Red sea sunsets are different than typical trade wind sunsets found around the world.

In the trade winds, rows of cumulus clouds rule the skies.   Cumulus clouds are the products of convection created by the hot tropical sun.  The cumuli start small in the morning, and all day long they develop vertically, sometimes becoming so large that they form massive thunderstorms. (cumulonimbus clouds)  After the sun goes down, the cumulus clouds melt from the sky.  Many times at sunset, I stare at the individual clouds and watch them break up and disappear.  The spectacular sunsets found in the trade winds are usually cumulus sunsets.

The Red Sea is smaller than the major oceans, and convection doesn't make such a large contribution to the sunsets.  Although convection and thunder storms do occur, they don't dominate the sky.  The Red Sea is so narrow that the weather from land sweeps over the water and paints the sunset at night.

The middle eastern deserts put tons of dust in the atmosphere, and large amounts of that dust blow across the Red Sea.  The suspended dust imparts a pinkish-orange color to the sly, and there's nary a cloud in sight.  The sun becomes an orange ball long before it sets below the horizon.

On most evenings, these are the real colors of the Red Sea twilight.  God paints the evening sky with a palette of pink, orange, yellow, and gold.

When I lived and worked in Arabia, the sunsets disappointed me until I became accustomed to them.  I wanted majestic trade wind sunsets since I was living in tropical latitudes.  Instead, cloudless pastel gradients spread curtains of color across the sky.

This sunset is at one of the island along the Sudanese coast, looking across the water toward the mainland where the Sun drops behind the mountains of Sudan.

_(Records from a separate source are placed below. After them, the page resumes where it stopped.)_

(** X20: with distinct names in the cache and in the batch, the cache after
    a successful reconciliation lists the cached names that were fetched,
    in cache order, then the fetched names that were not cached, in fetched
    order; and [*changes] is set exactly when a name was added. *)
Theorem ipa_subdomains_refresh_order (ctx ctx' : ipa_subdomains_ctx)
  (reply : list attrs) (changes changes' : bool) (now : Z) (hp hp' : heap) :
  forallb wf_subdom (subdoms ctx) = true ->
  NoDup (subdom_names (subdoms ctx)) ->
  NoDup (reply_names reply) ->
  ipa_subdomains_refresh ctx reply changes now hp
  = (Ok (EOK, ctx', changes'), hp') ->
  map subdom_name (subdoms ctx')
  = map Ptr
      (List.filter (has_name (reply_names reply)) (subdom_names (subdoms ctx))
       ++ List.filter (fun n => negb (has_name (subdom_names (subdoms ctx)) n))
                      (reply_names reply))
  /\ changes'
     = (changes
        || negb (forallb (has_name (subdom_names (subdoms ctx)))
                         (reply_names reply))).
Proof.
  intros W Dc Dr R.
  destruct (ipa_subdomains_refresh_passes _ _ _ _ _ W R)
    as (kept & handled & L & Hk & P & O & N & C & Ch).
  specialize (O Dc).
  assert (Same : forall n,
             In n (reply_names reply) ->
             has_name (names_where true reply handled) n
             = has_name (subdom_names (subdoms ctx)) n).
  { intros n I. apply eq_true_iff_eq. rewrite !has_name_In.
    rewrite <- (in_map_Ptr n (names_where true reply handled)).
    split.
    - intros J. apply (Permutation_in _ (Permutation_sym P)) in J.
      rewrite O in J. apply in_map_Ptr, filter_In in J. tauto.
    - intros J. apply (Permutation_in _ P). rewrite O.
      apply in_map_Ptr, filter_In. split; [exact J|].
      now apply has_name_In. }
  assert (New : names_where false reply handled
                = List.filter
                    (fun n => negb (has_name (subdom_names (subdoms ctx)) n))
                    (reply_names reply)).
  { rewrite (names_where_false_filter reply handled L Dr).
    apply filter_ext_in. intros n I. f_equal. now apply Same. }
  split.
  - now rewrite N, O, New, map_app.
  - rewrite Ch, forallb_filter_length, <- New. f_equal. f_equal.
    destruct (Nat.eqb_spec (List.length reply) (marks handled));
      destruct (Nat.eqb_spec (List.length (names_where false reply handled))
                  0); try reflexivity; lia.
Qed.

Lemma refresh_new_parsed (reply : list attrs) :
  forall (l l' : list sysdb_subdom) (hp hp' : heap),
    refresh_new reply (repeat false (List.length reply)) l hp = (Ok l', hp') ->
    exists new, l' = l ++ new /\ Forall2 parsed_from reply new.
Proof.
  induction reply as [|a reply IH]; intros l l' hp hp' R.
  - injection R as <- _. exists []. rewrite app_nil_r. split; constructor.
  - cbn [List.length repeat refresh_new] in R. rewrite bind_eq in R.
    destruct (ipa_subdom_parse a zero_subdom hp) as [[d|e|] hp1] eqn:P;
      try discriminate R.
    destruct (IH _ _ _ _ R) as (new & -> & F).
    exists (d :: new). rewrite <- app_assoc. split; [reflexivity|].
    constructor; [|exact F]. exact (ipa_subdom_parse_zero_parsed _ _ P).
Qed.

Lemma refresh_find_first_unhandled (n : string) (a : attrs)
  (todo : list attrs) (marks_after : list bool) :
  sysdb_attrs_get_string a IPA_CN = (EOK, n) ->
  forall (before : list attrs) (c0 : nat) (hp : heap),
    refresh_find (Ptr n) (before ++ a :: todo)
                 (repeat true (List.length before) ++ false :: marks_after)
                 c0 hp
    = (Ok (Some (c0 + List.length before, a)), hp).
Proof.
  intros E. induction before as [|b before IH]; intros c0 hp.
  - cbn [app List.length repeat refresh_find]. rewrite E.
    cbn. rewrite String.eqb_refl. cbn. now rewrite Nat.add_0_r.
  - cbn [app List.length repeat refresh_find]. rewrite IH.
    now rewrite Nat.add_succ_r.
Qed.
(** * A shallow embedding of mplsel/linesel.py

    [SnapshotBuffer] and [AxesLineSelector] from [src/mplsel/linesel.py],
    over a small model of the matplotlib objects they touch:
    - a [Line2D] is an object reference ([LineId]) into a heap of line
      objects holding x/y data and the private style fields ([_linewidth],
      [_color], ...), as a total map from field name to value;
    - an [Axes] ([AxId]) holds its list [ax.lines] and whether a legend is
      attached and visible;
    - the effects the module issues towards matplotlib and stdout (redraw
      requests, legend regeneration, printed notices) are appended to a log;
    - which [set_<name>]/[get_<name>] methods [Line2D] has is fixed, while
      what an existing one does with its argument is a parameter
      ([Line2DMethods]), so the results about them hold for matplotlib's
      own setters and getters.
    Python exceptions are an [exn] outcome; the state reached when the
    exception is raised is kept, so partial mutations stay visible. *)

From Stdlib Require Import String ZArith Bool Lia List Permutation.
Import ListNotations.
Open Scope list_scope.
Set Warnings "-register-all".

(** ** Python values and exceptions *)

Definition LineId := nat.
Definition AxId := nat.

(** The values a caller can hand to [setattr_selection]: the branches of
    the code distinguish tuples, callables and anything else. A callable
    [fn(line, i)] is modelled as a pure function of the line reference and
    the index. *)
Inductive Value : Type :=
| VNone
| VBool (b : bool)
| VNum (z : Z)
| VStr (s : string)
| VTuple (vs : list Value)
| VList (vs : list Value)
| VFun (f : LineId -> nat -> Value).

Inductive exn : Type :=
| IndexError       (* list index out of range, pop from empty list/deque *)
| ValueError       (* raise ValueError(...) *)
| AssertionError   (* a failing assert *)
| AttributeError.  (* getattr of a method the object does not have *)

Inductive outcome (A : Type) : Type :=
| Ok (a : A)
| Raise (e : exn).
Arguments Ok {A} a.
Arguments Raise {A} e.

(** ** Python list helpers *)

(** [ls[i]] with Python's negative indices; [None] is an [IndexError]. *)
Definition py_index {A} (ls : list A) (i : Z) : option A :=
  let n := Z.of_nat (length ls) in
  if ((0 <=? i) && (i <? n))%Z then nth_error ls (Z.to_nat i)
  else if ((- n <=? i) && (i <? 0))%Z then nth_error ls (Z.to_nat (n + i))
  else None.

(** [ls[i] = v]; [None] is an [IndexError]. *)
Fixpoint set_nth {A} (ls : list A) (k : nat) (v : A) : list A :=
  match ls, k with
  | [], _ => []
  | _ :: r, O => v :: r
  | x :: r, S k' => x :: set_nth r k' v
  end.

Definition py_setitem {A} (ls : list A) (i : Z) (v : A) : option (list A) :=
  let n := Z.of_nat (length ls) in
  if ((0 <=? i) && (i <? n))%Z then Some (set_nth ls (Z.to_nat i) v)
  else if ((- n <=? i) && (i <? 0))%Z then Some (set_nth ls (Z.to_nat (n + i)) v)
  else None.

(** [x in ls] for object references (identity). *)
Definition mem (x : LineId) (ls : list LineId) : bool := existsb (Nat.eqb x) ls.

(** [ls.remove(x)]: drops the first occurrence. *)
Fixpoint remove_first (x : LineId) (ls : list LineId) : list LineId :=
  match ls with
  | [] => []
  | y :: r => if Nat.eqb x y then r else y :: remove_first x r
  end.

(** [enumerate(ls)] *)
Fixpoint enumerate_from {A} (i : nat) (ls : list A) : list (nat * A) :=
  match ls with
  | [] => []
  | x :: r => (i, x) :: enumerate_from (S i) r
  end.
Definition enumerate {A} (ls : list A) := enumerate_from 0 ls.
(** The producer's progress up to a moment at which the merge reads
    [in[i].err]. *)
Definition tick (x : Input) : Input :=
  match lag x with
  | O => finish x
  | S n => {| pc := pc x; final := final x; lag := n |}
  end.

(** [<-in[i].Receive()] as the merge sees it: the next record of the
    stream, or, when there is none, nil after waiting for the producer's
    [Close]. *)
Definition recv (x : Input) : option Packet * Input :=
  match Receive (pc x) with
  | Some (p, pc') => (p, {| pc := pc'; final := final x; lag := lag x |})
  | None => (None, finish x)
  end.

(** What the goroutine does, most recent first. *)
Inductive Event :=
| EvHeap (h : packetHeap)         (* the heap after a heap.Push or heap.Pop *)
| EvSend (p : Packet)             (* out.c <- p *)
| EvErr (n : nat) (e : error)     (* the value of an Err() on input n *)
| EvClose (e : error).            (* out.Close(e) *)

Record State := {
  ins : list Input;       (* in *)
  h : packetHeap;         (* h *)
  out : PacketChan;       (* out *)
  count : Z;              (* count *)
  trace : list Event
}.

Inductive Result :=
| Returned (s : State)    (* the goroutine returned *)
| Panicked (s : State)    (* a run-time panic *)
| OutOfFuel (s : State).  (* the model stopped before the goroutine did *)

Inductive Step :=
| Next (s : State)
| Stop (r : Result).
(** X12. [installPackages] never raises, whatever the container does:
    every run ends with an [InstallResult] that is not from the cache;
    a success lists exactly the requested packages, which all passed the
    validator, and no error; a failure lists no package, also when some
    were installed before the failing one, and exactly one error. *)
Theorem installPackages_always_reports env toLowerCase a packages w :
  exists res w',
    installPackages env toLowerCase a packages w = (Ok res, w')
    /\ install_outcome (is_ok (validator toLowerCase a packages)) packages res.
Proof.
  assert (Hlift : forall (validate : list jsstring -> result unit)
                    (rest : Eff.M World PackageCache.InstallResult) w0,
    (forall res w1, rest w0 = (Ok res, w1) -> install_outcome true packages res) ->
    forall res w1,
      (let* _ := Eff.lift (validate packages) in rest) w0 = (Ok res, w1) ->
      install_outcome (is_ok (validate packages)) packages res).
  { intros validate rest w0 Hrest res w1. cbv [Eff.bind Eff.lift].
    destruct (validate packages); [|intros H; discriminate H]. apply Hrest. }
  assert (Hexec : forall cmd (k : ExecResult -> Eff.M World PackageCache.InstallResult) w0,
    (forall r w1 res w2, k r w1 = (Ok res, w2) -> install_outcome true packages res) ->
    forall res w1,
      (let* r := Eff.exec env cmd no_options in k r) w0 = (Ok res, w1) ->
      install_outcome true packages res).
  { intros cmd k w0 Hk res w1. unfold Eff.bind.
    destruct (Eff.exec env cmd no_options w0) as [[r|e] w2]; [|intros H; discriminate H].
    apply Hk. }
  destruct a;
    cbv [installPackages validator python_installPackages typescript_installPackages
         javascript_installPackages bash_installPackages install_at_once
         go_installPackages rust_installPackages];
    unfold Eff.bind at 1; cbn [Eff.now];
    apply guarded_outcome; apply Hlift.
  - intros res w1. unfold Eff.bind at 1.
    destruct (Eff.putFile _ _ _ _) as [[u|e] w2]; [|intros H; discriminate H].
    apply Hexec. intros r w3 res' w4. apply report_outcome.
  - intros res w1. unfold Eff.bind at 1.
    destruct (Eff.putFile _ _ _ _) as [[u|e] w2]; [|intros H; discriminate H].
    apply Hexec. intros r w3 res' w4. apply report_outcome.
  - apply Hexec. intros _ w2. apply Hexec. intros r w3 res' w4. apply report_outcome.
  - apply Hexec. intros _ w2. apply Hexec. intros r w3 res' w4. apply report_outcome.
  - apply Hexec. intros _ w2 res w3. apply finish_each_outcome.
  - apply Hexec. intros r w2 res w3. unfold Eff.bind at 1.
    destruct (negb (exitCode r =? 0)%Z).
    + destruct (Eff.putFile _ _ _ _) as [[u|e] w4]; [|intros H; discriminate H].
      apply finish_each_outcome.
    + cbn [Eff.ret]. apply finish_each_outcome.
  - apply Hexec. intros _ w2. apply Hexec. intros r w3 res' w4. apply report_outcome.
Qed.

You won't see a Sudanese sunset like this very often.  A hard rain can purge the sky of its dust, and orange hues no longer dominate the twilight sky.

When I'm not cruising, I miss the spectacular sunrises and sunsets that bracket the story of my  life at sea.  I feel like I have traded my birthright for a bowl of porridge when sunrise and sunset no longer are a part of my daily life.

I often measure the quality of my life by the rising and setting sun.  When I can see sunrise and sunset from the deck of my yacht, I know that life is good, and that I am living my dreams.